もう少し座っている気だったけど、気の置けない相手と話すのも悪くない。
窓ガラスの向こう側にいる友人に、「玄関へ行け」とジェスチャーをする。通じたらしく、素直に移動する姿が壁で見えなくなった。
唐突にやってくるくせに、律儀に呼び鈴を鳴らす。
そういうところは嫌いじゃない。
「引越し、終わった?」
「うん」
玄関扉を開けると、少し寒い。外の空気はまだ冬の気配が大きかった。
鼻の頭を赤くした友人がスリッパを足に引っかけ、あとを着いてくる。
少しの移動の間でも、よく喋るところは相変わらずらしい。
「引越し祝い」
「ありがとう。そこ座って」
「そこのソファはだめ?」
「だめ。そっち」
あの一人用ソファは、客用じゃない。分かっているくせに、わざわざ聞いたのだろう。
引越し祝いと言っているが、このクッキーは友人が一番好きな店のもの。共に食べる気満々で来たに違いない。

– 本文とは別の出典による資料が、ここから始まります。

(** * IR2Vec / MIR2Vec scripting bindings: a shallow embedding

    The development follows the three sources of the tool:
    - [IR2VecTool.h]: the relation kinds, [Triplet], [TripletResult] and the
      declarations of the portable-IR tool;
    - [ir2vec_bindings.cpp] (it follows the two build scripts in
      [bindings/IR2Vec/build_llvm.sh]): the session object [PyIR2VecTool]
      and the module level entry point [initEmbedding];
    - [bindings/MIR2Vec/mir2vec_bindings.cpp]: the session object
      [PyMIR2VecTool].

    C++ exceptions are an explicit outcome, the process-wide vocabulary path
    is a field of an explicit [World], and the collaborators whose bodies are
    not part of these sources (file system, IR parser, machine-context setup,
    vocabulary loader, the machine-level tool) are fields of an [Env].  The
    triplet walk and the embedding aggregation, declared in the header but
    defined elsewhere, are modelled from the specification and marked so. *)

From Stdlib Require Import String Ascii List Bool Arith NArith ZArith Lia.
From Stdlib Require Import Permutation Floats.
Import ListNotations.

Open Scope string_scope.
Open Scope list_scope.

(* ===================================================================== *)
(** * Outcomes and the state-and-exception monad                          *)
(* ===================================================================== *)

(** A call returns, throws [std::runtime_error(what)], or stops at a failed
    [assert]. *)
Inductive Outcome (A : Type) : Type :=
| Returned (a : A)
| Thrown (what : string)
| Aborted (assertion : string).

Arguments Returned {A} a.
Arguments Thrown {A} what.
Arguments Aborted {A} assertion.

(** State written before a throw stays written, as in C++. *)
Definition M (S A : Type) : Type := S -> Outcome A * S.

Definition ret {S A : Type} (a : A) : M S A := fun s => (Returned a, s).

Definition throw {S A : Type} (what : string) : M S A :=
  fun s => (Thrown what, s).

Definition abort {S A : Type} (assertion : string) : M S A :=
  fun s => (Aborted assertion, s).

Definition bind {S A B : Type} (m : M S A) (k : A -> M S B) : M S B :=
  fun s =>
    match m s with
    | (Returned a, s') => k a s'
    | (Thrown w, s') => (Thrown w, s')
    | (Aborted a, s') => (Aborted a, s')
    end.

Definition gets {S A : Type} (f : S -> A) : M S A := fun s => (Returned (f s), s).

Definition modify {S : Type} (f : S -> S) : M S unit := fun s => (Returned tt, f s).

(** [if (c) throw ...;] *)
Definition when {S : Type} (c : bool) (m : M S unit) : M S unit :=
  if c then m else ret tt.

Declare Scope monad_scope.
Delimit Scope monad_scope with monad.
Notation "x <- m ;; k" := (bind m (fun x => k))
  (at level 61, m at next level, right associativity) : monad_scope.
Notation "m ;; k" := (bind m (fun _ => k))
  (at level 61, right associativity) : monad_scope.
Open Scope monad_scope.

Definition succeeded {A : Type} (o : Outcome A) : bool :=
  match o with Returned _ => true | _ => false end.

Definition failed {A : Type} (o : Outcome A) : bool := negb (succeeded o).

(* ===================================================================== *)
(** * The taxonomy of failures                                            *)
(* ===================================================================== *)

Inductive ErrorKind : Type :=
| InputError
| ConfigurationError
| UnsupportedMode
| StateError
| UnsupportedCapability.
(** What a lookup answers once both upstream requests are under way. *)
Lemma weatherByCity_cases (w : World) (city : jsstring) :
  (exists msg,
     ((strlen (trim city) =? 0)%N = true \/ (100 <? strlen (trim city))%N = true) /\
     weatherByCity w city [] = (Return (JsonResponse 400 (errorBody msg)), []))
  \/
  (exists e,
     encodeURIComponent (trim city) = Throw e /\
     weatherByCity w city []
     = (Return (JsonResponse 500 (errorBody (getErrorMessage e))), []))
  \/
  (exists q,
     (strlen (trim city) =? 0)%N = false /\
     (100 <? strlen (trim city))%N = false /\
     encodeURIComponent (trim city) = Return q /\
     weatherByCity w city []
     = (Return
          match
            Promise_all
              {| outcome := settle (respond w (currentWeatherUrlFor w q));
                 settledAt := clock w (currentWeatherUrlFor w q) |}
              {| outcome := settle (respond w (forecastUrlFor w q));
                 settledAt := clock w (forecastUrlFor w q) |}
          with
          | Throw e => JsonResponse 500 (errorBody (getErrorMessage e))
          | Return (currentWeather, forecast) =>
              match readProperty currentWeather "name" with
              | Throw e => JsonResponse 500 (errorBody (getErrorMessage e))
              | Return _ => JsonResponse 200 (bundle currentWeather forecast)
              end
          end,
        [currentWeatherUrlFor w q; forecastUrlFor w q])).
Proof.
  run_handler.
  destruct (strlen (trim city) =? 0)%N eqn:Hempty.
  { left. eexists. split; [now left|].
    rewrite orb_true_r. reflexivity. }
  assert (Hcity : match city with [] => true | _ :: _ => false end = false).
  { destruct city; [discriminate Hempty | reflexivity]. }
  rewrite Hcity. cbn [orb].
  destruct (100 <? strlen (trim city))%N eqn:Hlong.
  { left. eexists. split; [now right | reflexivity]. }
  right.
  destruct (encodeURIComponent (trim city)) as [q|e] eqn:Henc.
  - right. exists q. repeat split.
    change (API_BASE_URL ++ str "/weather?q=" ++ q ++ str "&appid=" ++ API_KEY w
            ++ str "&units=" ++ DEFAULT_UNITS) with (currentWeatherUrlFor w q).
    change (API_BASE_URL ++ str "/forecast?q=" ++ q ++ str "&appid=" ++ API_KEY w
            ++ str "&units=" ++ DEFAULT_UNITS) with (forecastUrlFor w q).
    cbn [List.app].
    destruct (Promise_all _ _) as [[cw fc]|e]; [|reflexivity].
    destruct (readProperty cw "name"); reflexivity.
  - left. exists e. split; reflexivity.
Qed.

Lemma weatherByCoords_cases (w : World) (lat lon : qvalue) :
  (exists msg,
     isFalsy lat || isFalsy lon || negb (isValidCoordinate lat lon) = true /\
     weatherByCoords w lat lon [] = (Return (JsonResponse 400 (errorBody msg)), []))
  \/
  (isFalsy lat = false /\ isFalsy lon = false /\ isValidCoordinate lat lon = true /\
   weatherByCoords w lat lon []
   = (Return
        match
          Promise_all
            {| outcome := settle (respond w (currentWeatherUrlAt w lat lon));
               settledAt := clock w (currentWeatherUrlAt w lat lon) |}
            {| outcome := settle (respond w (forecastUrlAt w lat lon));
               settledAt := clock w (forecastUrlAt w lat lon) |}
        with
        | Throw e => JsonResponse 500 (errorBody (getErrorMessage e))
        | Return (currentWeather, forecast) =>
            match readProperty currentWeather "name" with
            | Throw e => JsonResponse 500 (errorBody (getErrorMessage e))
            | Return _ => JsonResponse 200 (bundle currentWeather forecast)
            end
        end,
      [currentWeatherUrlAt w lat lon; forecastUrlAt w lat lon])).
Proof.
  run_handler.
  destruct (isFalsy lat || isFalsy lon) eqn:Hmissing.
  { left. eexists. split; reflexivity. }
  destruct (isValidCoordinate lat lon) eqn:Hvalid; cbn [negb].
  2:{ left. eexists. split; reflexivity. }
  right. apply orb_false_elim in Hmissing as [Hlat Hlon].
  repeat split; try assumption.
  change (API_BASE_URL ++ str "/weather?lat=" ++ toString lat ++ str "&lon="
          ++ toString lon ++ str "&appid=" ++ API_KEY w
          ++ str "&units=" ++ DEFAULT_UNITS) with (currentWeatherUrlAt w lat lon).
  change (API_BASE_URL ++ str "/forecast?lat=" ++ toString lat ++ str "&lon="
          ++ toString lon ++ str "&appid=" ++ API_KEY w
          ++ str "&units=" ++ DEFAULT_UNITS) with (forecastUrlAt w lat lon).
  cbn [List.app].
  destruct (Promise_all _ _) as [[cw fc]|e]; [|reflexivity].
  destruct (readProperty cw "name"); reflexivity.
Qed.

温かい部屋で、温かい紅茶と美味しいクッキーをお供に、目的のない話をする。
途中、友人が本を取り出して読み出したのには少し呆れたが、沈黙も苦ではない。
時々紅茶を淹れ直しつつ、読書に没頭する横顔を眺める。時々前のページに戻っているから、推理小説かもしれない。
本の虫が顔を上げたのは、日も暮れる頃だった。
大方、キリのいいところで我に返ったのだろう。夕飯の匂いも効いたのかもしれないが。
「食べてく?」
「うん」
シチューの具の端が、いい具合に溶けてきている。
一人分も二人分も、作る量は変わらない。ただし、メニューに文句はなしだ。
二人で食事をして、まだまだ元気の有り余っていそうな友人の帰宅を見送る。
リビングに戻ってから、クッションの上に置かれた本に目が止まった。
「あ。本、忘れていってる。次来たら渡そう」
ソファに座り、夜空を見上げる。
昨日より欠けた月と、小さい月が並んでいた。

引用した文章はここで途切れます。